Starting Monday I will be whisked away to a hotel to complete training with my new set of eyeballs; a furry, four legged set at that. It's my third time going through this process and despite some differences between the UK and North America, the sequestering of students and dogs is a commonality. This lack of contact with regular day activities didn't really seem like a big deal to me until I was talking with a few friends about it and I realised that this process is incredibly misunderstood. So, me being the thoughtful person I am, I am here to, hopefully, clarify the training process for those wonderful people who have never and probably will never go through guide dog training. ;)
First thing is first, it is probably one of the most emotionally and physically demanding things I have ever experienced; this coming from a girl who has trained for and competed in three Paralympic Games. So much is riding on the outcome and you only have a very short time frame in which to make sure everything is as sound as possible. There have been and will be moments of elation, frustration, excitement, annoyance, nervousness, fear, joy and everything in between. Sometimes you can even experience all of these things all in one day if not in only one training session.
It is not only physically demanding because you are walking constantly, but you are expected to be focusing the whole time while you walk very quickly with a dog you don't know or trust yet. If it was just walking then it would be a piece of cake, but you are attempting to learn your new dog's movements in order to be able to interpret them. You spend time playing with your new dog and grooming your new dog all of which require a small amount of physical exertion. Despite the playing and grooming being small and enjoyable forms of physical activity, they shouldn't be discounted. All of these things add up over 20 plus days of doing this every single day. It's like going to work and never leaving. Of course it's enjoyable work for most, but you always have to be aware of your new dog and what your actions will do to your budding relationship.
It's also physically demanding because of the stress that the emotional roller coaster places on your body. Everyone knows the adverse effects of stress in a long term capacity and although I wouldn't say that a person suffers long term physical consequences due to stress from guide dog training, there is definitely some stress symptoms that occur.
Training with a guide dog is one of the most liberating and exciting experiences there is and none of the things I have written above is meant to take away from that, but I highlighted these aspects in order to make a point.
With all of these things going on, how is it possible to expect a person and his/her new dog to thrive in the person's every day life? What if the trainee has kids at home? If he/she is training from home, then the demands of the children will definitely be another factor the trainee has to contend with. In my case we have three other dogs in the home. It is probably better for me to be secluded with the new dog without the distraction of the other dogs wanting my attention or trying to play with the new dog. There are guide dog programs that train people in their home environments, including Guide Dogs UK, but for many people it is more beneficial to train in a controlled, quiet environment.
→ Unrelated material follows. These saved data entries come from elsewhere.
(** * Verification of the KMC social-network simulator core

    A shallow embedding of the categorical rate tree (cat_nodes.h, the
    [cats] namespace), of the mutation and action routines of the
    [Analyzer] (analyzer_main.cpp) and of the tweet-aging checker
    (TimeDepRateTree::ElementChecker::check), together with the properties
    the specification states about them.

    Conventions.
    - [double] values are modelled by exact rationals [Q]; equalities
      between rates are stated with [==] (Qeq).  Floating rounding is
      outside this idealisation, except where an operation is taken as a
      parameter.
    - [int] values are modelled by [Z]; vector indices that the code only
      ever uses as non-negative are [nat].
    - [google::sparse_hash_set<ElemT>] is a [gset Z]; [std::vector] is a
      [list] with stdpp's lookup and in-place insert.
    - The random generator is an oracle: every draw a routine makes is an
      argument of its model. *)

From Stdlib Require Import ZArith QArith Qround Lia Lqa.
From stdpp Require Import base decidable option list gmap sets.

Local Open Scope Z_scope.
Local Open Scope nat_scope.

(** ** Small rational toolkit *)

Definition Qsum (l : list Q) : Q := foldr Qplus 0%Q l.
All of the emotional and physical demands are enough to contend with, on top of bonding with someone you are supposed to trust to keep you safe for the next nine to ten years. Why complicate things by throwing in more factors? This is why most guide dog trainees are "imprisoned" for about a month and this is why we do it willingly. We want our relationships to be successful and we will do anything we can in order to ensure the success; including forsaking our loved ones on Valentine's Day. (Ahem, sorry Mr. K). Simply, most of us need the quiet and mostly distraction free environment to be successful.
So, starting Monday, Mr. K and I will be restricting our communications to probably text messages and phone calls. Even then, if I am in the middle of a training session I obviously can't answer my phone or text him back. He's invited to come visit me on the following Sunday, but there are specific time parameters and I'm assuming location restrictions. Presumably we'll have to stay on the hotel property. It was basically the same when I attended Leader Dogs for the Blind in Rochester Michigan. We'll probably be able to see each other again the Sunday after that and then hopefully I'll be home. It's just the way it is and in the long run it will be the most beneficial arrangement.
So, yes. It's odd being told when and whom you can spend time with, but training with a guide dog isn't your every day, run of the mill experience either.